What is being asked:
Those lines of the following listing which contain the string "stdpp" should be returned.

Data to process:
(* ===== verification/BidBlockDemo.v ===== *)
(** * BidBlockDemo: a builder's block on a concrete network

    The chain of [NodeConsensusProps]: a bid of one user transaction and a
    deposit is admitted, signed, sealed and kept. *)

From stdpp Require Import countable.
From stdpp Require Import base tactics numbers option list gmap strings.
From Stdlib Require Import ZArith Lia Bool.
From S2P Require Import Prelude.
From S2P Require Import Collections.
From S2P Require Import Hardforks.
From S2P Require Import Header.
From S2P Require Import Snapshot.
From S2P Require Import SnapshotProps.
From S2P Require Import SnapshotClaims.
From S2P Require Import Extra.
From S2P Require Import ExtraProps.
From S2P Require Import Backoff.
From S2P Require Import Validation.
From S2P Require Import Seal.
From S2P Require Import Attestation.
From S2P Require Import AttestationProps.
From S2P Require Import AttestationDemo.
From S2P Require Import EvmEnv.
From S2P Require Import Sealing.
From S2P Require Import SealingProps.
From S2P Require Import SealingDemo.
From S2P Require Import NodeConsensus.
From S2P Require Import EvmEnvProps.
From S2P Require Import NodeConsensusProps.
From S2P Require Import BidBlock.
From S2P Require Import BidBlockProps.

Module BidNet.
Import ListContainers ThresholdForks DemoApis DemoChain ExtraDemo TaggedRlp SealDemo AttestationNet SealingNet EnvNet NodeNet.

Definition user_tx : TransactionSigned :=
  {| typed := {| tx_type := Eip1559; tx_chain_id := Some 56; tx_nonce := 3; max_fee_per_gas := 7; tx_gas := 21000;
                 tx_to := Some 5; tx_value := 1; tx_input := []; blob_versioned_hashes := []; tx_rest := 0 |};
     tx_signature := {| sig_r := 1; sig_s := 2; sig_v := true |} |}.
Definition deposit_call : TypedTx :=
  {| tx_type := Legacy; tx_chain_id := None; tx_nonce := 9; max_fee_per_gas := 0; tx_gas := 2 ^ 63;
     tx_to := Some VALIDATOR_CONTRACT; tx_value := 1000; tx_input := DEPOSIT_SELECTOR ++ be_encode 32 30;
     blob_versioned_hashes := []; tx_rest := 0 |}.

(** Transactions travel as one byte each; roots are injective. *)
#[export] Instance demo_txs : TxApi := {|
  decode_2718 b := if bool_decide (b = [1]) then Some user_tx else None;
  decode_legacy_fields b := if bool_decide (b = [2]) then Some (deposit_call, 0, 0, 0) else None;
  tx_hash tx := tx_nonce (typed tx);
  signature_hash tx := tx_nonce tx;
  recover_signer tx := Some (sig_r (tx_signature tx));
  ordered_trie_root l := Zpos (encode l);
  calculate_transaction_root l := Z.of_nat (length l);
  kzg_validate _ _ := true;
|}.

Definition raw : list bytes := [[1]; [2]].
Definition bid : SubmittedBlock :=
  {| sb_header := set_transactions_root (ordered_trie_root raw) (payload_header sealed3); sb_transactions := raw; sb_sidecars := [] |}.
Definition args : BidBlockArgs := {| bid_block := bid; args_signature := replicate 65 1 |}.
Definition decoded0 : DecodedBidBlock :=
  {| builder := 0; bid_header := blank_header; bid_txs := []; submitted_tx_root := 0; bid_sidecars := []; gas_fee := 0; system_tx_start := 0; bid_hash := 0 |}.
Definition decoded : DecodedBidBlock := get_done decoded0 (to_decoded_bid_block args 99).

Example decoded_txs : bid_txs decoded = [user_tx; {| typed := deposit_call; tx_signature := {| sig_r := 0; sig_s := 0; sig_v := false |} |}].
Proof. vm_compute. reflexivity. Qed.

Definition is_done {Er A} (m : exec Er A) : bool := match m with Done _ => true | _ => false end.

Lemma get_done_eq {Er A} (d : A) (m : exec Er A) : is_done m = true → m = Done (get_done d m).
Proof. by destruct m. Qed.

Lemma snd_done_ex {Er A C} (p : C * exec Er A) : is_done p.2 = true → ∃ c a, p = (c, Done a).
Proof. destruct p as [c [a| |]]; [by exists c, a|done|done]. Qed.

(** ** Admission and signing *)

Definition admission :=
  pre_seal_verify_bid_block 100 now2 None parlia (parlia_spec parlia) decoded (sealed parent3) s1 (key_address 30) limit3.

Example admitted : get_done (0%nat, 0) admission = (1%nat, 1000).
Proof. by vm_compute. Qed.

Lemma accepted_payload : verify_bid_block_payload None mainnet decoded (sealed parent3) 30 limit3 = Done (1%nat, 1000).
Proof. rewrite (get_done_eq (0%nat, 0) (verify_bid_block_payload _ _ _ _ _ _)); [f_equal|]; by vm_compute. Qed.

Lemma blind_signing_exact_witness :
  ∃ user tail tail', bid_txs decoded = user ++ tail ∧
    bind_sign_bid_block_system_txs (Some {| secret_bytes := 30 |}) (bid_txs decoded) 1 56 = Done (user ++ tail') ∧
    Forall2 (blind_signed 30 56) tail tail'.
Proof.
  destruct (blind_signing_exact None mainnet decoded (sealed parent3) 30 limit3 1 1000 30 56) as [Hiff Hsign];
    [by vm_compute|done|].
  destruct (Hsign (proj1 Hiff accepted_payload)) as (user & tail & tail' & shape & ? & ? & _ & _ & ?). by exists user, tail, tail'.
Defined.

(** ** The sealed block *)

Lemma simulated : ∃ turns task,
  simulate_bid_block 100 now2 None (Some {| secret_bytes := 30 |}) parlia (parlia_spec parlia) view decoded parent3 s1 ∅
    (key_address 30) limit3 (replicate 32 0) (calculate_millisecond_timestamp (bid_header decoded)) None = (turns, Done task).
Proof. apply snd_done_ex. by vm_compute. Qed.

Lemma sealed_bid_accepted_witness :
  ∃ task, verify_cascading_fields 100 parlia view (task_header task) (sealed parent3) s1 = Done tt ∧
    ∀ clock, timestamp (task_header task) <= clock → validate_header clock parlia (task_header task) = Done tt.
Proof.
  destruct simulated as (turns & task & Hs). exists task.
  destruct (sealed_bid_accepted 100 now2 None parlia view decoded parent3 s1 ∅ 30 limit3 (replicate 32 0)
    (calculate_millisecond_timestamp (bid_header decoded)) None turns task Hs) as (Hv & Hc & _).
  - apply seal_30. intros p [Hx _]%view_headers. change (parent_hash (sealed parent3)) with (7000 + top) in Hx. cbn in Hx |- *. lia.
  - by vm_compute.
  - by vm_compute.
  - intros Hm. vm_compute in Hm. discriminate Hm.
  - split; [exact Hc|exact Hv].
Defined.

Lemma builder_env_preserved_witness :
  ∃ task, evm_env_for_header mainnet (task_header task) = evm_env_for_header mainnet (bid_header decoded).
Proof.
  destruct simulated as (turns & task & Hs). exists task.
  apply (builder_env_preserved 100 100 now2 now2 None parlia view decoded parent3 s1 ∅ (Some {| secret_bytes := 30 |}) (key_address 30) limit3
    (replicate 32 0) None turns task (get_done (0%nat, 0) admission)).
  - apply get_done_eq. by vm_compute.
  - exact Hs.
  - by vm_compute.
  - by vm_compute.
  - by vm_compute.
Defined.

(** ** The store *)

Lemma snd_some_ex {A C} (p : C * option A) : is_Some p.2 → ∃ c a, p = (c, Some a).
Proof. destruct p as [c [a|]]; [by exists c, a|by intros [? [=]]]. Qed.

Definition env : SimulatorEnv :=
  {| last_block_number := Some 45000001;
     client_header p := if p =? sealed_hash parent3 then Some (sealed parent3) else None;
     simulator_snapshot _ := Some s1; validators_at_parent _ := None; miner_gas_limit := Some 140000000; miner_extra := None;
     config_gas_limit ceil p := builder_gas_limit p ceil; sim_fuel := 100; sim_now := now2; sim_view := view |}.

Definition empty_store : BidBlockStore := {| epoch_cache := ∅; turn_cache := ∅; best_bid_block := ∅ |}.
Definition committed : BidBlockStore := commit_bid_block None (Some {| secret_bytes := 30 |}) parlia 30 env decoded empty_store.

Lemma task_sealed : ∃ st task, bid_task None (Some {| secret_bytes := 30 |}) parlia 30 env decoded empty_store = (st, Some task).
Proof. apply snd_some_ex. vm_compute. by eexists. Qed.

Lemma best_bid_highest_witness :
  (task_gas_fee <$> best_bid_block committed !! sealed_hash parent3) = Some 1000 ∧
  ∃ task, best_of (best_bid_block committed) [(parent_hash (bid_header decoded), task)].
Proof.
  split; [by vm_compute|]. destruct task_sealed as (st & task & Ht). exists task.
  apply (best_bid_highest None (Some {| secret_bytes := 30 |}) parlia 30 (eq env) (λ _, 45000001)).
  - intros ? p h <-. cbv [env client_header]. destruct (Z.eqb p _); [|done]. intros [= <-]. by vm_compute.
  - exact (bids_commit None (Some {| secret_bytes := 30 |}) parlia 30 (eq env) env decoded empty_store [] st (Some task) eq_refl
      (bids_new _ _ _ _ _ _ _) Ht).
Defined.

(** ** The signature *)

Definition args' : BidBlockArgs := {| bid_block := bid; args_signature := replicate 65 2 |}.

Lemma bid_header_ok : header_ok (sb_header bid).
Proof. split; [repeat constructor; by vm_compute|by vm_compute|by vm_compute|repeat constructor; by vm_compute|by vm_compute]. Qed.

(** Two signatures, one bid; no collision is in sight. *)
Lemma signature_binds_body_witness : bid_txs (get_done decoded0 (to_decoded_bid_block args 99)) = bid_txs (get_done decoded0 (to_decoded_bid_block args' 98)).
Proof.
  destruct (signature_binds_body args args' 99 98
    (get_done decoded0 (to_decoded_bid_block args 99)) (get_done decoded0 (to_decoded_bid_block args' 98))
    None None mainnet mainnet (sealed parent3) (sealed parent3) 30 30 limit3 limit3 (1%nat, 1000) (1%nat, 1000))
    as [(_ & _ & Ht)|[[Hne _]|[Hne _]]].
  - apply bid_header_ok.
  - apply bid_header_ok.
  - reflexivity.
  - apply get_done_eq. by vm_compute.
  - apply get_done_eq. by vm_compute.
  - rewrite (get_done_eq (0%nat, 0) (verify_bid_block_payload _ _ _ _ _ _)); [f_equal|]; by vm_compute.
  - rewrite (get_done_eq (0%nat, 0) (verify_bid_block_payload _ _ _ _ _ _)); [f_equal|]; by vm_compute.
  - exact Ht.
  - by destruct Hne.
  - by destruct Hne.
Defined.
End BidNet.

Solution:
From stdpp Require Import countable.
From stdpp Require Import base tactics numbers option list gmap strings.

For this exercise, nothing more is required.